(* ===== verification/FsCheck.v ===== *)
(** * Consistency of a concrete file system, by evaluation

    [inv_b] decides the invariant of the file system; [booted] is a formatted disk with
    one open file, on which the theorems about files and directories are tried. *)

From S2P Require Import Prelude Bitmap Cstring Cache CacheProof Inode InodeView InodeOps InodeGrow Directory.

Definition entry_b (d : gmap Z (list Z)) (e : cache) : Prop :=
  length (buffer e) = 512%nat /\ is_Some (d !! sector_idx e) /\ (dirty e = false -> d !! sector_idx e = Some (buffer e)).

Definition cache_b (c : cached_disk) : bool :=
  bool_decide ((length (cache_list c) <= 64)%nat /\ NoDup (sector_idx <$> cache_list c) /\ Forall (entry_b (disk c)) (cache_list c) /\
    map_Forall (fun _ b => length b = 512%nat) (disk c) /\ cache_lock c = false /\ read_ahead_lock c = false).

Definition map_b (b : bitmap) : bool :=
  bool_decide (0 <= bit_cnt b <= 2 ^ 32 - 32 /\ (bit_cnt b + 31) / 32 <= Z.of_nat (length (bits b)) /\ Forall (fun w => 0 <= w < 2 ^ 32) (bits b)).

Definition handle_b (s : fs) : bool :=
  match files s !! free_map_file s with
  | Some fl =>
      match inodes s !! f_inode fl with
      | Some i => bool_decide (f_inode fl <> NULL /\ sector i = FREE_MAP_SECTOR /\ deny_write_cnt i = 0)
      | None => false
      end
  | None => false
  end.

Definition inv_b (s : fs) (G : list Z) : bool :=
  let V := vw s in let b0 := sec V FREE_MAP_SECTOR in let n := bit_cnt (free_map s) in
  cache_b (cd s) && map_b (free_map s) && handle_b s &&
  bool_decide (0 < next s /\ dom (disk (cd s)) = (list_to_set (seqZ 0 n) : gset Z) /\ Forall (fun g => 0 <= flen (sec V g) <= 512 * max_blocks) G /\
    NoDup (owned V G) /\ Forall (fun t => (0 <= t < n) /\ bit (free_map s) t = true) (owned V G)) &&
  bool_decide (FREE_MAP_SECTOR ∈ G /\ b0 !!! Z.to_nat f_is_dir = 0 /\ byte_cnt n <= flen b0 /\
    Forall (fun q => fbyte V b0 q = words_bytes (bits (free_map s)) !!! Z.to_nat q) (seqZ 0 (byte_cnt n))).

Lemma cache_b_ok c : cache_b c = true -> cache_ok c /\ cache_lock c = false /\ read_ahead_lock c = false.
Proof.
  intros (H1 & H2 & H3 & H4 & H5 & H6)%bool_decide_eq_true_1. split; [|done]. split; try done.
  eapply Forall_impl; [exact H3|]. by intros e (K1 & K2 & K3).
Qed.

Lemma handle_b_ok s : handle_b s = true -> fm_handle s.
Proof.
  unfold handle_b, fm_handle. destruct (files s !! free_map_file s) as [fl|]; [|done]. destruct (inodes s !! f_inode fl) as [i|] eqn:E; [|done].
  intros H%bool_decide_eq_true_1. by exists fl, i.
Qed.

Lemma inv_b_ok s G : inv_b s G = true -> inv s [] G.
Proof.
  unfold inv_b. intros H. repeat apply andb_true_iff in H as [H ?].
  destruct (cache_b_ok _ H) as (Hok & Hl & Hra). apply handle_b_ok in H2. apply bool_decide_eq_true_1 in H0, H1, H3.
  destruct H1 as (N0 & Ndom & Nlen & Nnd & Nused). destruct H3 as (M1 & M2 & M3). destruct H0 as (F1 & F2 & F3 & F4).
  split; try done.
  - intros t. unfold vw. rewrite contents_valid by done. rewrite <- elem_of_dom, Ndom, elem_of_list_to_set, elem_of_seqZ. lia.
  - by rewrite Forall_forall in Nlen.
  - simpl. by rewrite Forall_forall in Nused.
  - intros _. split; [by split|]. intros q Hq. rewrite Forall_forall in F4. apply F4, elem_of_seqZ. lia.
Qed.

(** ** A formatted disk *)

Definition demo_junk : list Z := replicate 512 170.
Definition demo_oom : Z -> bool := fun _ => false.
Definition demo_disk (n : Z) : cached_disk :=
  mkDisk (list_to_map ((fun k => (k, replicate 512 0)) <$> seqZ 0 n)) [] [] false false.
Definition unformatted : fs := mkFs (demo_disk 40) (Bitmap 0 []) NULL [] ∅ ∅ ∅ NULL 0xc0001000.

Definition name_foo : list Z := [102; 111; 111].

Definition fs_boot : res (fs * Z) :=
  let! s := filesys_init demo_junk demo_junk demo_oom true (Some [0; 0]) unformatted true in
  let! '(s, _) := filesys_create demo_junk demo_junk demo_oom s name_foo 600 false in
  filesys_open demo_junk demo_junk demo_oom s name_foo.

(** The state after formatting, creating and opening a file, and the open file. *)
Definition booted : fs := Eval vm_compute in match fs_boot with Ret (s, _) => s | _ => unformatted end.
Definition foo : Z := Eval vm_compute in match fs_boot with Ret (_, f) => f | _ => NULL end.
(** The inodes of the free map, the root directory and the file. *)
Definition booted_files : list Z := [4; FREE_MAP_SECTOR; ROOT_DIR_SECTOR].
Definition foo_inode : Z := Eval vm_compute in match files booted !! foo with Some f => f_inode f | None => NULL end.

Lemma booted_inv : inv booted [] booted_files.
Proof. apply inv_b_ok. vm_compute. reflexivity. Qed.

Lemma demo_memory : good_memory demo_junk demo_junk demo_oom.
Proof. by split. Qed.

== == ==

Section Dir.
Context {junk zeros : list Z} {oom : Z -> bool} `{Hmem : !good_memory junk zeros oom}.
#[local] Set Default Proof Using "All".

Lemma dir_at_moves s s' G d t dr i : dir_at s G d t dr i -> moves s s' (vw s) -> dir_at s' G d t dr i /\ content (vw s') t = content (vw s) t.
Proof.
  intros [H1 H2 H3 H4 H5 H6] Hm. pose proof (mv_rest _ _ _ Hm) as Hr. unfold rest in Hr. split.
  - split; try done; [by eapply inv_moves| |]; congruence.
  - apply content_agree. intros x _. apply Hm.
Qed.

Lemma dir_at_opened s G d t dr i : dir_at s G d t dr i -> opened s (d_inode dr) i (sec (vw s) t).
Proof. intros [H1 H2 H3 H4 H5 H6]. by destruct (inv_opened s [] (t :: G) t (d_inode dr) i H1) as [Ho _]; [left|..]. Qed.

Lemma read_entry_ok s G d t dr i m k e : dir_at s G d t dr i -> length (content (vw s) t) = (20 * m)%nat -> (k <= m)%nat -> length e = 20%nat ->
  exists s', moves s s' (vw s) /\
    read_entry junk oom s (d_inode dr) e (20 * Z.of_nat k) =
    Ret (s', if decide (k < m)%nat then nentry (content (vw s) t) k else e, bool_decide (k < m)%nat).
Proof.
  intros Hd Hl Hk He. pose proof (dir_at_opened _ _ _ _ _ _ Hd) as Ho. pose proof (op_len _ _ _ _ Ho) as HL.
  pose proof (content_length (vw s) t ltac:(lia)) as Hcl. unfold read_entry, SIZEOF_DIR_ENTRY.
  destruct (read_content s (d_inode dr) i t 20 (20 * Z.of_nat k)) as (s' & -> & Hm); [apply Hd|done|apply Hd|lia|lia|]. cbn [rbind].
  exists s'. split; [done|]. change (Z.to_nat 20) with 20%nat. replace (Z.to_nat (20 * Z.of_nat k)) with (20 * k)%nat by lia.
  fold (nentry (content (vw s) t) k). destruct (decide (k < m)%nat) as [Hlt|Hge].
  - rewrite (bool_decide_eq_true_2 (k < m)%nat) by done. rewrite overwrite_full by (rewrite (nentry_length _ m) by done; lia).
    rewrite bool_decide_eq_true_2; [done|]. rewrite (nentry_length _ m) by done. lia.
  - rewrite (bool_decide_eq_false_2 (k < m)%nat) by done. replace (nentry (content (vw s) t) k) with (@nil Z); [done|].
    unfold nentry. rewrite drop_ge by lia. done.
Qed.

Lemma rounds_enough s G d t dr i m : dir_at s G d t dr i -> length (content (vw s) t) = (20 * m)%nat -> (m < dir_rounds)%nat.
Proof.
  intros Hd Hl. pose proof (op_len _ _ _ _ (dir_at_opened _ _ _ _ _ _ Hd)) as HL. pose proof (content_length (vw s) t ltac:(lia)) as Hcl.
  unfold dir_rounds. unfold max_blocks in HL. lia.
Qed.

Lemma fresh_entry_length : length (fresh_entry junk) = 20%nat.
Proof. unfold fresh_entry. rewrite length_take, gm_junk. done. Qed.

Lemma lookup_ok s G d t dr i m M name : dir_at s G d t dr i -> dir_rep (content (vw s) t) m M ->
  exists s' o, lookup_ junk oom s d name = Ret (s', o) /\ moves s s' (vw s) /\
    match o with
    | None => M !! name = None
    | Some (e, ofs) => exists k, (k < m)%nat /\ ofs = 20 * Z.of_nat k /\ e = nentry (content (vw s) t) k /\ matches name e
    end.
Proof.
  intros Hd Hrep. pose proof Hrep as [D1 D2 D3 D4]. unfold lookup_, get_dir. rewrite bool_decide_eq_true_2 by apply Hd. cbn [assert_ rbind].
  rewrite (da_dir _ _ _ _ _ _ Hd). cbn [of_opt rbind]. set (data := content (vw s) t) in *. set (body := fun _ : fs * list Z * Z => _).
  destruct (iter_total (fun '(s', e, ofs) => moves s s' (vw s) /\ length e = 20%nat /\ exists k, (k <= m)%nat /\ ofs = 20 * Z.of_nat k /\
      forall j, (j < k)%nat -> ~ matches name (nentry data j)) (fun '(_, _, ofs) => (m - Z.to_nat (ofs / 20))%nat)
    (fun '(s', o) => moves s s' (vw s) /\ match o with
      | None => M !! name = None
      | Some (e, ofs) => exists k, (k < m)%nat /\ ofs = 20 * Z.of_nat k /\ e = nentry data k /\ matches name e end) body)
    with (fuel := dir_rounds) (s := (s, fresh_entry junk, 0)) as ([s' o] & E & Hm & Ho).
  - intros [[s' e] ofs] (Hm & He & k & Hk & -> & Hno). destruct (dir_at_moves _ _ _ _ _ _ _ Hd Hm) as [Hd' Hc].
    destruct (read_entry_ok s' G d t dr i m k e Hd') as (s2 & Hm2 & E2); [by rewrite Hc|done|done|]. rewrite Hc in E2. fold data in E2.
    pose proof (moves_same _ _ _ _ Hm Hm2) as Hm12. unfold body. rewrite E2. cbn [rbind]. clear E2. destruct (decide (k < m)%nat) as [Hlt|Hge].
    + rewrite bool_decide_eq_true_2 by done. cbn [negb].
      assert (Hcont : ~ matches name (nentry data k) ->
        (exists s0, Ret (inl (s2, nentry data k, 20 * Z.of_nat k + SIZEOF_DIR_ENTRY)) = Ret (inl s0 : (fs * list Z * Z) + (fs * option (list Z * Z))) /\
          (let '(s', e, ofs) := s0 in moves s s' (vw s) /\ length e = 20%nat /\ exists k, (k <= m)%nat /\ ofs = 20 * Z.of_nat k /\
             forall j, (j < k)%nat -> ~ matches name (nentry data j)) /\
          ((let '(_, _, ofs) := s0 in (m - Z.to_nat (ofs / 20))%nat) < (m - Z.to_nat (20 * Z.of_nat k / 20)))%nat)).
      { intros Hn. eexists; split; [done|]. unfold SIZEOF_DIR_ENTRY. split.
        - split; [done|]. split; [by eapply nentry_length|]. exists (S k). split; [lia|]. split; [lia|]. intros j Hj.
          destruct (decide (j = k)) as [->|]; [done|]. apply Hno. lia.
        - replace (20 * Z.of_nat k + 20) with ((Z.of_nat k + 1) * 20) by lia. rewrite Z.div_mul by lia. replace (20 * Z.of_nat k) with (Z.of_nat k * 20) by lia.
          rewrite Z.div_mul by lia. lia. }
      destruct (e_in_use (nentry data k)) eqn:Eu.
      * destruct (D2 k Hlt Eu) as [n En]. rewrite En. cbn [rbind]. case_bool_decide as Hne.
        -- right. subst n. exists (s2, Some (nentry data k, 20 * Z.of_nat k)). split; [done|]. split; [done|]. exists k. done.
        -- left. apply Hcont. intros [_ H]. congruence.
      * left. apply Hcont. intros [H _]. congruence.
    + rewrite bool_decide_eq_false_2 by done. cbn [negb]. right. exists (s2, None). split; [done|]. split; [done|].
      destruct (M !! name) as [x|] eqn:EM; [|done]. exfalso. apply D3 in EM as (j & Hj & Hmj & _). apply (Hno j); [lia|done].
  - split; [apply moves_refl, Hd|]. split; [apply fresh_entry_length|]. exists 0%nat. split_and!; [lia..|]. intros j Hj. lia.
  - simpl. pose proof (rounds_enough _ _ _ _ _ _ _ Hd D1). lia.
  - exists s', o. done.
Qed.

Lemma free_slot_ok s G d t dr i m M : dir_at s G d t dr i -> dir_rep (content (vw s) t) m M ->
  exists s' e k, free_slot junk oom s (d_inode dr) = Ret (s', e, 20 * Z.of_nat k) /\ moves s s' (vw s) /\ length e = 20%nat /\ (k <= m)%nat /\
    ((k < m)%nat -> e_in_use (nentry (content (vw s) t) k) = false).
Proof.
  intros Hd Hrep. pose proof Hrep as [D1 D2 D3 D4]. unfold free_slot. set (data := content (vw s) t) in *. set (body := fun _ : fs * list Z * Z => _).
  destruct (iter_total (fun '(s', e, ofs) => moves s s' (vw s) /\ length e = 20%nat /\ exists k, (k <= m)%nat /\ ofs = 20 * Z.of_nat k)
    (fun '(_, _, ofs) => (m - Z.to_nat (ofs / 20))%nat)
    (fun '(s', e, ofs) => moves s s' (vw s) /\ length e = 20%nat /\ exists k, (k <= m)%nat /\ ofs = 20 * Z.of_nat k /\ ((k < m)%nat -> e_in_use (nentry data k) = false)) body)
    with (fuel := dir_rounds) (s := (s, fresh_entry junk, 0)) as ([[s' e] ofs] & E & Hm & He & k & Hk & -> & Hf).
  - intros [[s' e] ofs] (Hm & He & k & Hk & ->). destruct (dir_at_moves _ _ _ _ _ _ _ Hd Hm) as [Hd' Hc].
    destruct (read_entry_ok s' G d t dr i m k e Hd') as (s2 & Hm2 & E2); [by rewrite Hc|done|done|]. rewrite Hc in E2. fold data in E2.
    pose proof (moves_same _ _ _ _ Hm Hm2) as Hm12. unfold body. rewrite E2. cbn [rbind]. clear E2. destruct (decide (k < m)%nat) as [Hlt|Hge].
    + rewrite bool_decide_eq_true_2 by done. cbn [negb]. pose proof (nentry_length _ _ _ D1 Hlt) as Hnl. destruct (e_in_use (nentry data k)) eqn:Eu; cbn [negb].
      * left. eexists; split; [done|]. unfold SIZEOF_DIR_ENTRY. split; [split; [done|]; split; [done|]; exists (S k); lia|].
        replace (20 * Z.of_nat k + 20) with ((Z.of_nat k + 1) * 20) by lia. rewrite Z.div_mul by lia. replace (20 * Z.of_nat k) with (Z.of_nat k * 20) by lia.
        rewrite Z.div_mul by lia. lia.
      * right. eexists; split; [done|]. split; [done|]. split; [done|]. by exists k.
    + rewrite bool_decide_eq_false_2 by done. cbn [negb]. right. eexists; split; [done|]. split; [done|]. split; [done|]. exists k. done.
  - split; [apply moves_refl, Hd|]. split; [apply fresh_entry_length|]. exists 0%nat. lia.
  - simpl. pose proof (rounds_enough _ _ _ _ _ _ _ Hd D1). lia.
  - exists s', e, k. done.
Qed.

== == ==

— EXERCISE —
From the entries above, give again exactly the lines running from the line with "length (buffer e)" to the line with "cache_b (cd s)"; include both of those lines.

— ANSWER SPACE —
  length (buffer e) = 512%nat /\ is_Some (d !! sector_idx e) /\ (dirty e = false -> d !! sector_idx e = Some (buffer e)).

Definition cache_b (c : cached_disk) : bool :=
  bool_decide ((length (cache_list c) <= 64)%nat /\ NoDup (sector_idx <$> cache_list c) /\ Forall (entry_b (disk c)) (cache_list c) /\
    map_Forall (fun _ b => length b = 512%nat) (disk c) /\ cache_lock c = false /\ read_ahead_lock c = false).

Definition map_b (b : bitmap) : bool :=
  bool_decide (0 <= bit_cnt b <= 2 ^ 32 - 32 /\ (bit_cnt b + 31) / 32 <= Z.of_nat (length (bits b)) /\ Forall (fun w => 0 <= w < 2 ^ 32) (bits b)).

Definition handle_b (s : fs) : bool :=
  match files s !! free_map_file s with
  | Some fl =>
      match inodes s !! f_inode fl with
      | Some i => bool_decide (f_inode fl <> NULL /\ sector i = FREE_MAP_SECTOR /\ deny_write_cnt i = 0)
      | None => false
      end
  | None => false
  end.

Definition inv_b (s : fs) (G : list Z) : bool :=
  let V := vw s in let b0 := sec V FREE_MAP_SECTOR in let n := bit_cnt (free_map s) in
  cache_b (cd s) && map_b (free_map s) && handle_b s &&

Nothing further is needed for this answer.